Republican leaders who typically find talk of raising taxes a non-starter are making the issue a priority in 2015, even though polling consistently has shown broad opposition among Americans to fuel tax hikes.

“The states have shown that they are more likely to act on the gas tax than the federal government is,” said Carl Davis, a senior policy analyst at the Institute on Taxation and Economic Policy, a research group in Washington. “The states have to balance their budgets. If they see, their roads are in bad shape or their bridges are literally falling down—in some cases—they need to come up with a way to pay to improve that. And there’s a limited number of things you can do at the state level.” (Read more here.)

The column notes that a number of states have raised gas taxes in recent years. I also note that most of those states are in the liberal north-east, the area commonly known as the rust belt for good reason—tax flight by businesses.

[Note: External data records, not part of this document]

(** * Parameter resolution components of [function_based.py]

    A shallow embedding of the function-based pipeline components of
    [google_cloud_pipeline_components/_implementation/llm/function_based.py]
    and the properties that its design document states about them.

    Conventions of the embedding:
    - Python [str] is [string], the UTF-8 bytes of the text; [str_lower] is
      [str.lower] on it, [lower] its short way for ASCII text.
    - Python [int] is [Z]; [Optional[T]] is [option T]; truthiness is written
      out ([truthy_str], [truthy_int], ...).
    - [raise ValueError(msg)] is [Raise (ValueError msg)] in the [result]
      monad; the message is kept, since it is the only thing that tells the
      raise sites apart.
    - What a component reads besides its arguments (the clock, [os.environ],
      the iteration order of a hash set) is a field of [World]. *)

From Stdlib Require Import String Ascii List ZArith Bool Lia.
From Stdlib Require Import Permutation Sorted DecimalString.
Import ListNotations.

Local Open Scope string_scope.
Local Open Scope Z_scope.

(** ** Python values and exceptions *)

Inductive exn : Type :=
| ValueError (msg : string)
| KeyError (key : string).

Inductive result (A : Type) : Type :=
| Ok (a : A)
| Raise (e : exn).

Arguments Ok {A} a.
Arguments Raise {A} e.

Definition bind {A B : Type} (m : result A) (k : A -> result B) : result B :=
  match m with
  | Ok a => k a
  | Raise e => Raise e
  end.

Notation "x <- m ;; k" := (bind m (fun x => k))
  (at level 61, m at next level, right associativity).
Notation "m ;;; k" := (bind m (fun _ => k))
  (at level 61, right associativity).

(** [if cond: raise e] followed by the rest of the body. *)
Definition raise_if (cond : bool) (e : exn) : result unit :=
  if cond then Raise e else Ok tt.

Definition is_ok {A : Type} (r : result A) : bool :=
  match r with Ok _ => true | Raise _ => false end.

(** ** Truthiness *)

Definition truthy_str (s : string) : bool :=
  match s with EmptyString => false | String _ _ => true end.

Definition truthy_int (n : Z) : bool := negb (n =? 0).

Definition truthy_opt {A : Type} (t : A -> bool) (o : option A) : bool :=
  match o with None => false | Some a => t a end.

Definition truthy_list {A : Type} (l : list A) : bool :=
  match l with [] => false | _ :: _ => true end.

(** [any(xs)] and [all(xs)] over the truth values of the elements. *)
Definition any (l : list bool) : bool := existsb (fun b => b) l.
Definition all (l : list bool) : bool := forallb (fun b => b) l.

(** [a or b] on optional strings whose second operand is a plain string. *)
Definition or_str (a : option string) (b : string) : string :=
  match a with
  | Some s => if truthy_str s then s else b
  | None => b
  end.

(** ** Strings *)

(** [ascii_upper_or_lower]: the letters A to Z, byte by byte. *)
Definition is_upper (c : ascii) : bool :=
  let n := N_of_ascii c in ((65 <=? n) && (n <=? 90))%N.

Definition lower_char (c : ascii) : ascii :=
  if is_upper c then ascii_of_N (N_of_ascii c + 32) else c.

Fixpoint lower (s : string) : string :=
  match s with
  | EmptyString => EmptyString
  | String c t => String (lower_char c) (lower t)
  end.

(** ** [str.lower] on text outside ASCII

    A [str] is kept as its UTF-8 bytes.  [str.lower] of CPython takes the
    short way of [lower] for a string of ASCII characters and maps any other
    string code point by code point: the full lower-case mapping of the
    Unicode character database (version 14.0), with the one rule that looks
    at the neighbours, the capital sigma at the end of a word. *)

Inductive uchar : Type :=
| Scalar (cp : N)      (* a code point *)
| Stray (b : ascii).   (* a byte outside every well-formed sequence *)

(** [ord(c)] of one byte. *)
Definition ord (c : ascii) : N := N_of_ascii c.

Fixpoint is_ascii (s : string) : bool :=
  match s with
  | EmptyString => true
  | String c t => (ord c <? 0x80)%N && is_ascii t
  end.

(** The payload of the continuation byte at index [i]. *)
Definition continuation_at (i : nat) (s : string) : option N :=
  match get i s with
  | Some c =>
      if ((0x80 <=? ord c) && (ord c <=? 0xbf))%N then Some (ord c - 0x80)%N
      else None
  | None => None
  end.

(** The code point that starts at the head of [s], with the number of its
    continuation bytes; over-long forms and surrogates are not well formed. *)
Definition scalar_at (s : string) : option (N * nat) :=
  match s with
  | EmptyString => None
  | String a _ =>
      let n := ord a in
      if (n <? 0x80)%N then Some (n, 0%nat)
      else if ((0xc2 <=? n) && (n <? 0xe0))%N then
        match continuation_at 1 s with
        | Some x => Some (((n - 0xc0) * 64 + x)%N, 1%nat)
        | None => None
        end
      else if ((0xe0 <=? n) && (n <? 0xf0))%N then
        match continuation_at 1 s, continuation_at 2 s with
        | Some x, Some y =>
            let cp := (((n - 0xe0) * 64 + x) * 64 + y)%N in
            if ((0x800 <=? cp) && negb ((0xd800 <=? cp) && (cp <=? 0xdfff)))%N
            then Some (cp, 2%nat) else None
        | _, _ => None
        end
      else if ((0xf0 <=? n) && (n <? 0xf5))%N then
        match continuation_at 1 s, continuation_at 2 s, continuation_at 3 s with
        | Some x, Some y, Some z =>
            let cp := ((((n - 0xf0) * 64 + x) * 64 + y) * 64 + z)%N in
            if ((0x10000 <=? cp) && (cp <=? 0x10ffff))%N
            then Some (cp, 3%nat) else None
        | _, _, _ => None
        end
      else None
  end.

(** The characters of a string; [skip] bytes at the head belong to the
    character before. *)
Fixpoint utf8_decode_from (skip : nat) (s : string) : list uchar :=
  match s with
  | EmptyString => []
  | String a t =>
      match skip with
      | S k => utf8_decode_from k t
      | O =>
          match scalar_at s with
          | Some (cp, k) => Scalar cp :: utf8_decode_from k t
          | None => Stray a :: utf8_decode_from 0 t
          end
      end
  end.

Definition utf8_decode (s : string) : list uchar := utf8_decode_from 0 s.

Definition utf8_encode_scalar (cp : N) : string :=
  if (cp <? 0x80)%N then String (ascii_of_N cp) EmptyString
  else if (cp <? 0x800)%N then
    String (ascii_of_N (0xc0 + cp / 64))
      (String (ascii_of_N (0x80 + cp mod 64)) EmptyString)
  else if (cp <? 0x10000)%N then
    String (ascii_of_N (0xe0 + cp / 4096))
      (String (ascii_of_N (0x80 + (cp / 64) mod 64))
         (String (ascii_of_N (0x80 + cp mod 64)) EmptyString))
  else
    String (ascii_of_N (0xf0 + cp / 262144))
      (String (ascii_of_N (0x80 + (cp / 4096) mod 64))
         (String (ascii_of_N (0x80 + (cp / 64) mod 64))
            (String (ascii_of_N (0x80 + cp mod 64)) EmptyString))).

Definition utf8_encode_char (u : uchar) : string :=
  match u with
  | Scalar cp => utf8_encode_scalar cp
  | Stray b => String b EmptyString
  end.

Fixpoint utf8_encode (l : list uchar) : string :=
  match l with
  | [] => EmptyString
  | u :: t => utf8_encode_char u ++ utf8_encode t
  end.
(** X17. After every page break the font is set again, to the font chosen at the
    start: Arial when its file exists and Helvetica otherwise, at size 12. *)
Theorem build_pdf_bytes_font :
  forall (cell_text : list GradeRecord -> GradeRecord -> string * string)
         (arial_exists : bool) (now : string) (page_height : Q)
         (report_df : list GradeRecord) (card : StudentInfo),
    let ops := build_pdf_bytes cell_text arial_exists now page_height
                 report_df card in
    (forall i : nat,
       ops !! i = Some showPage ->
       ops !! S i = Some (setFont (pdf_font arial_exists) 12)) /\
    (forall (f : string) (size : Z),
       setFont f size ∈ ops ->
       size = 12%Z /\
       f = (if arial_exists then "ArialUnicode" else "Helvetica")).
Proof.
  intros cell_text arial_exists now page_height report_df card ops.
  subst ops. unfold build_pdf_bytes.
  set (dl := draw_lines (pdf_font arial_exists) page_height
               (report_lines cell_text now report_df card)
               (page_height - 40)).
  split.
  - intros [|[|i]]; [done|done|]. cbn [app lookup list_lookup].
    change (((dl ++ [save])%list !! i = Some showPage) ->
            ((dl ++ [save])%list !! S i
             = Some (setFont (pdf_font arial_exists) 12))).
    intros Hi. destruct (decide (i < length dl)%nat) as [Hlt|Hge].
    + rewrite lookup_app_l in Hi by done.
      apply lookup_app_l_Some. by apply draw_lines_font_after_break.
    + rewrite lookup_app_r in Hi by lia.
      destruct (i - length dl)%nat as [|k]; [done|]. by destruct k.
  - intros f size Hin.
    apply elem_of_app in Hin as [Hin|Hin].
    { apply elem_of_cons in Hin as [?|Hin]; [done|].
      apply list_elem_of_singleton in Hin. injection Hin as -> ->. done. }
    apply elem_of_app in Hin as [Hin|Hin];
      [|by apply list_elem_of_singleton in Hin].
    pose proof (draw_lines_fonts (pdf_font arial_exists) page_height
                  (report_lines cell_text now report_df card)
                  (page_height - 40)) as Hall.
    rewrite Forall_forall in Hall. by destruct (Hall _ Hin) as [-> ->].
Qed.

(** X18. On A4 paper a page holds 43 lines: the report of [n] records breaks the
    page [(9 + n) / 43] times, so up to 33 records fit on one page and the
    34th starts a second one. *)
Theorem build_pdf_bytes_pages :
  forall (cell_text : list GradeRecord -> GradeRecord -> string * string)
         (arial_exists : bool) (now : string)
         (report_df : list GradeRecord) (card : StudentInfo),
    let ops := build_pdf_bytes cell_text arial_exists now A4_height
                 report_df card in
    page_breaks ops = ((9 + length report_df) / 43)%nat /\
    ((length report_df <= 33)%nat <-> page_breaks ops = 0%nat).
Proof.
  intros cell_text arial_exists now report_df card ops.
  assert (page_breaks ops = ((9 + length report_df) / 43)%nat) as Hpages.
  { subst ops. unfold build_pdf_bytes.
    cbn [app]. rewrite !page_breaks_cons. cbn [is_page_break].
    unfold page_breaks. rewrite filter_app, length_app.
    fold (page_breaks (draw_lines (pdf_font arial_exists) A4_height
                         (report_lines cell_text now report_df card)
                         (A4_height - 40))).
    rewrite (page_breaks_draw_lines _ _ _ 0%nat);
      [|lia|simpl; ring].
    change (length (filter (fun op => Is_true (is_page_break op)) [save]))
      with 0%nat.
    unfold report_lines. cbn [app length]. rewrite length_fmap.
    rewrite Nat.add_0_r.
    replace (0 + S (S (S (S (S (S (S (S (S (S (length report_df))))))))))
               - 1)%nat with (9 + length report_df)%nat by lia.
    reflexivity. }
  split; [exact Hpages|]. rewrite Hpages. split.
  - intros Hn. apply Nat.div_small. lia.
  - intros Hdiv. apply Nat.div_small_iff in Hdiv; lia.
Qed.
(** Toggling the same symptom twice gives back the selection it started
    from: literally when the symptom was not selected, and up to the order of
    a duplicate-free selection when it was (the symptom moves to the end). *)
Theorem toggleSymptom_twice (symptom : string) (prev : list string) :
  (~ In symptom prev -> toggleSymptom symptom (toggleSymptom symptom prev) = prev) /\
  (In symptom prev ->
   toggleSymptom symptom (toggleSymptom symptom prev)
   = (filter (fun s => negb (String.eqb s symptom)) prev ++ [symptom])%list) /\
  (forall s, In s (toggleSymptom symptom (toggleSymptom symptom prev)) <-> In s prev).
Proof.
  destruct (toggleSymptom_membership symptom prev) as (Hflip & Hother).
  destruct (toggleSymptom_membership symptom (toggleSymptom symptom prev))
    as (Hflip2 & Hother2).
  split; [|split].
  - intros Hn. unfold toggleSymptom at 2.
    destruct (arrayIncludes prev symptom) eqn:Hinc.
    { apply arrayIncludes_iff in Hinc. contradiction. }
    unfold toggleSymptom.
    assert (arrayIncludes (prev ++ [symptom]) symptom = true) as ->.
    { apply arrayIncludes_iff. apply in_or_app. right. now left. }
    rewrite filter_app. simpl. rewrite String.eqb_refl. simpl.
    rewrite app_nil_r. apply forallb_filter_id. apply forallb_forall.
    intros x Hx. destruct (String.eqb_spec x symptom); [subst; contradiction|reflexivity].
  - intros Hin. unfold toggleSymptom at 2.
    apply arrayIncludes_iff in Hin. rewrite Hin.
    unfold toggleSymptom.
    destruct (arrayIncludes (filter (fun s => negb (String.eqb s symptom)) prev) symptom)
      eqn:Hinc; [|reflexivity].
    apply arrayIncludes_iff in Hinc. apply filter_In in Hinc. destruct Hinc as [_ Hne].
    rewrite String.eqb_refl in Hne. discriminate.
  - intros s. destruct (String.eqb_spec s symptom) as [->|Hne].
    + rewrite Hflip2, Hflip.
      destruct (in_dec string_dec symptom prev); tauto.
    + rewrite (Hother2 s Hne). apply Hother. exact Hne.
Qed.
(** * lazy-sorted-array: a shallow embedding of [SortedArray] and its
    properties.

    The development follows [sorted-array.ts]: the [get] and [set] traps of
    the proxy [Handler], the comparator utilities, the public and interface
    methods of [SortedArray] (those that take a callback in the module
    [Callbacks]), and its private helpers ([_sort], [wrapOne],
    [reduceInsertionOrders], [search], [searchNth], [searchExact],
    [searchAll]).

    Conventions.
    - A JavaScript number that is only used as an integer is a [Z]; the
      value returned by a compare function is a [number], an integer carrying
      its sign or [NaN] (the code observes such a value only through
      [=== 0], [< 0] and [> 0], or hands it to [Array.prototype.sort]).
    - A method is a function from the receiver's state to a completion
      (value returned or exception thrown) paired with the state it leaves.
    - [this.array] is a [list] of nodes; a node object is identified by its
      position in that list (every node is created by one call of [wrapOne]
      and stored once, so no two positions alias).
    - A compare function is a pure function of its two arguments: a
      comparator that calls back into the collection while it sorts, the
      case the [sorting] guard is there for, is not expressible.  The
      callbacks of [every], [map], [filter] and the like are pure functions
      of their arguments too.
    - Sequence numbers and the insertion counter are integers of [Z];
      [C7_renumbering_keeps_order] shows that they stay within the safe
      integers, where JavaScript's arithmetic on them is exact. *)

From Stdlib Require Import ZArith List Lia Bool String Permutation Sorted.
From stdpp Require Import base list sorting.

Local Open Scope Z_scope.

(** ** JavaScript values the code manipulates *)

(** The result of a compare function. *)
Inductive number : Type :=
  | Num (z : Z)
  | NaN.

(** [n === 0], [n < 0], [n > 0]; all three are false on [NaN]. *)
Definition is_zero (n : number) : bool :=
  match n with Num z => z =? 0 | NaN => false end.
Definition is_neg (n : number) : bool :=
  match n with Num z => z <? 0 | NaN => false end.
Definition is_pos (n : number) : bool :=
  match n with Num z => 0 <? z | NaN => false end.

(** Exceptions: [new Error(msg)], [new RangeError(msg)], the [RangeError]
    built by [SortedArray.oob] (its message interpolates the offending index
    and [this.array.length - 1], kept here as numbers), and the [TypeError]
    raised by the engine when a property of [undefined] is read.
    [OutOfFuel] is no JavaScript exception: it is what a loop of the model
    answers when its fuel is spent, and is shown never to happen. *)
Inductive exn : Type :=
  | Error (msg : string)
  | RangeError (msg : string)
  | OutOfBounds (idx upper : Z)
  | TypeError
  | OutOfFuel.

Inductive completion (A : Type) : Type :=
  | Return (a : A)
  | Throw (e : exn).
Arguments Return {A} a.
Arguments Throw {A} e.

Definition MAX_SAFE_INTEGER : Z := 2 ^ 53 - 1.
Definition MIN_SAFE_INTEGER : Z := - (2 ^ 53 - 1).

(** [l[i]] for a JavaScript number [i] holding an integer: [None] stands for
    [undefined], which is what an index outside [0 .. length-1] reads. *)
Definition nth_js {A} (l : list A) (i : Z) : option A :=
  if i <? 0 then None else l !! Z.to_nat i.
(** An iterator method changes the iterator, not the tree. *)
Definition loadI {I A : Type} (t : BinarySearchTree) (a : nat)
    (k : BinarySearchNode → outcome I A) : outcome I A :=
  match nodes t !! a with
  | Some n => k n
  | None => Stuck
  end.

(** [if (p !== null) stack.push(p)] *)
Definition pushIf (stack : list nat) (p : option nat) : list nat :=
  match p with
  | Some a => Stack.push stack a
  | None => stack
  end.

(** **** TraversePreOrderIterator *)
Definition traversePreOrder (t : BinarySearchTree) : list nat :=
  pushIf [] (_root t).

Definition preOrderNext (t : BinarySearchTree) (stack : list nat)
    : outcome (list nat) IteratorResult :=
  if isDone t stack then Return Done stack
  else
    bind (Stack.pop stack) (fun node stack =>
      loadI t node (fun n =>
        let stack := pushIf stack (right n) in
        let stack := pushIf stack (left n) in
        Return (Yield (value n)) stack)).

(** **** TraverseInOrderIterator *)
Record InOrderIterator : Type := {
  stack : list nat;
  trav : option nat
}.

Definition traverseInOrder (t : BinarySearchTree) : InOrderIterator :=
  {| stack := pushIf [] (_root t); trav := _root t |}.

(** [while (this.trav !== null && this.trav.left !== null)
      { this.stack.push(this.trav.left); this.trav = this.trav.left; }] *)
Fixpoint digLeft (fuel : nat) (t : BinarySearchTree) (it : InOrderIterator)
    : outcome InOrderIterator unit :=
  match trav it with
  | None => Return tt it
  | Some a =>
      loadI t a (fun n =>
        match left n with
        | None => Return tt it
        | Some l =>
            match fuel with
            | O => OutOfFuel
            | S fuel' =>
                digLeft fuel' t
                  {| stack := Stack.push (stack it) l; trav := Some l |}
            end
        end)
  end.

Definition inOrderNext (t : BinarySearchTree) (it : InOrderIterator)
    : outcome InOrderIterator IteratorResult :=
  if isDone t (stack it) then Return Done it
  else
    (* Dig left *)
    bind (digLeft (depthFuel t) t it) (fun _ it =>
      match Stack.pop (stack it) with
      | Return node stack' =>
          loadI t node (fun n =>
            (* Try moving down right once *)
            match right n with
            | Some r =>
                Return (Yield (value n))
                  {| stack := Stack.push stack' r; trav := Some r |}
            | None =>
                Return (Yield (value n)) {| stack := stack'; trav := trav it |}
            end)
      | Throw e _ => Throw e it
      | OutOfFuel => OutOfFuel
      | Stuck => Stuck
      end).

(** **** TraversePostOrderIterator *)
Record PostOrderIterator : Type := {
  stack1 : list nat;
  stack2 : list nat
}.

(** The [while (!this.stack1.isEmpty)] loop of the constructor. *)
Fixpoint postOrderFill (fuel : nat) (t : BinarySearchTree)
    (it : PostOrderIterator) : outcome PostOrderIterator unit :=
  if Stack.isEmpty (stack1 it) then Return tt it
  else
    match fuel with
    | O => OutOfFuel
    | S fuel' =>
        match Stack.pop (stack1 it) with
        | Return node s1 =>
            loadI t node (fun n =>
              let s2 := Stack.push (stack2 it) node in
              let s1 := pushIf s1 (left n) in
              let s1 := pushIf s1 (right n) in
              postOrderFill fuel' t {| stack1 := s1; stack2 := s2 |})
        | Throw e _ => Throw e it
        | OutOfFuel => OutOfFuel
        | Stuck => Stuck
        end
    end.

(** The constructor's loop runs once per node it reaches; [fuel] bounds
    the number of its iterations. *)
Definition traversePostOrder (fuel : nat) (t : BinarySearchTree)
    : outcome PostOrderIterator unit :=
  postOrderFill fuel t {| stack1 := pushIf [] (_root t); stack2 := [] |}.

Definition postOrderNext (t : BinarySearchTree) (it : PostOrderIterator)
    : outcome PostOrderIterator IteratorResult :=
  if isDone t (stack2 it) then Return Done it
  else
    match Stack.pop (stack2 it) with
    | Return node s2 =>
        loadI t node (fun n =>
          Return (Yield (value n)) {| stack1 := stack1 it; stack2 := s2 |})
    | Throw e _ => Throw e it
    | OutOfFuel => OutOfFuel
    | Stuck => Stuck
    end.

(** **** TraverseLevelOrderIterator *)
Definition enqueueIf (queue : list nat) (p : option nat) : list nat :=
  match p with
  | Some a => Queue.enqueue queue a
  | None => queue
  end.

Definition traverseLevelOrder (t : BinarySearchTree) : list nat :=
  enqueueIf [] (_root t).

Definition levelOrderNext (t : BinarySearchTree) (queue : list nat)
    : outcome (list nat) IteratorResult :=
  if negb (bool_decide (is_Some (_root t))) || Queue.isEmpty queue
  then Return Done queue
  else
    bind (Queue.dequeue queue) (fun node queue =>
      loadI t node (fun n =>
        let queue := enqueueIf queue (left n) in
        let queue := enqueueIf queue (right n) in
        Return (Yield (value n)) queue)).

(** [[...iterator]]: call [next] until it reports [done], collecting the
    values; [calls] bounds the number of calls to [next]. *)
Fixpoint toArray {I : Type} (next : I → outcome I IteratorResult)
    (calls : nat) (it : I) : outcome I (list T) :=
  match calls with
  | O => OutOfFuel
  | S calls' =>
      bind (next it) (fun r it' =>
        match r with
        | Done => Return [] it'
        | Yield v =>
            bind (toArray next calls' it') (fun vs it'' => Return (v :: vs) it'')
        end)
  end.
End BinarySearchTree.
End BinarySearchTree.

(** The value of an outcome that returned. *)
Definition returned {S A : Type} (m : outcome S A) : option A :=
  match m with
  | Return a _ => Some a
  | _ => None
  end.

(** A history of calls on a heap: [heap.add(x)] or [heap.poll()]. *)
Inductive HeapOp (T : Type) : Type :=
| OpAdd (x : T)
| OpPoll.

Arguments OpAdd {T} x.
Arguments OpPoll {T}.

(** Runs the calls in order, collecting what the polls return. *)
Fixpoint runOps {T : Type} (comparator : T → T → Z) (ops : list (HeapOp T))
    (h : list (option T)) : outcome (list (option T)) (list (option T)) :=
  match ops with
  | [] => Return [] h
  | OpAdd x :: rest =>
      bind (BinaryHeap.add comparator h x) (fun _ h' => runOps comparator rest h')
  | OpPoll :: rest =>
      bind (BinaryHeap.poll comparator h) (fun v h' =>
        bind (runOps comparator rest h') (fun vs h'' => Return (v :: vs) h''))
  end.

(** ** Strict equality and SameValueZero

    [this._heap.indexOf(element)] compares with [===] and
    [this._heap.includes(element)] with SameValueZero.  The two differ on
    one value: [NaN] is not [===] to itself, and is the only value that
    is not, while SameValueZero takes [NaN] to be the same as [NaN].  The
    embedding of the heap above reads both as the equality of [T], which
    is exact for elements other than [NaN].  Here they are kept apart,
    for any relation [strictEquals] that stands for [===]; both
    relations are symmetric, and they are applied to the element sought
    first. *)
Module StrictEquality.
Section StrictEquality.
Context {T : Type}.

The final example of taxes for this post comes from Missouri. At least one bill has been filed to convert the state to the ‘Fair Tax.’ I’m of two minds on this. I don’t like consumption taxes, sales taxes. Sales taxes have many unintended consequences, the least of which is to drive consumers to buy large ticket items out-of-state where taxes may be lower. On the other hand, I wouldn’t mind seeing Missouri’s Department of Revenue taken down a very large peg.

A bill has been filed for the 2015 Missouri session that would reduce Missouri’s income tax by 25% per year until it is eliminated. It also proposes an increase of the current 4% sales tax to 7% sales tax on “retail sales of new tangible personal property and taxable services.” It idea is that the sales tax would be gradually increased as the income tax is decreased to make the scheme, “revenue neutral.” Frankly, I’ve never seen a bill work as it was envisioned. Something always goes wrong. It is the unintended consequences that make our lives harder and they are never fully corrected.

Be that as it may, we must be eternally vigilant on taxes. I’ve yet to meet a tax I liked. Every tax I’ve ever seen failed to meet its original purpose.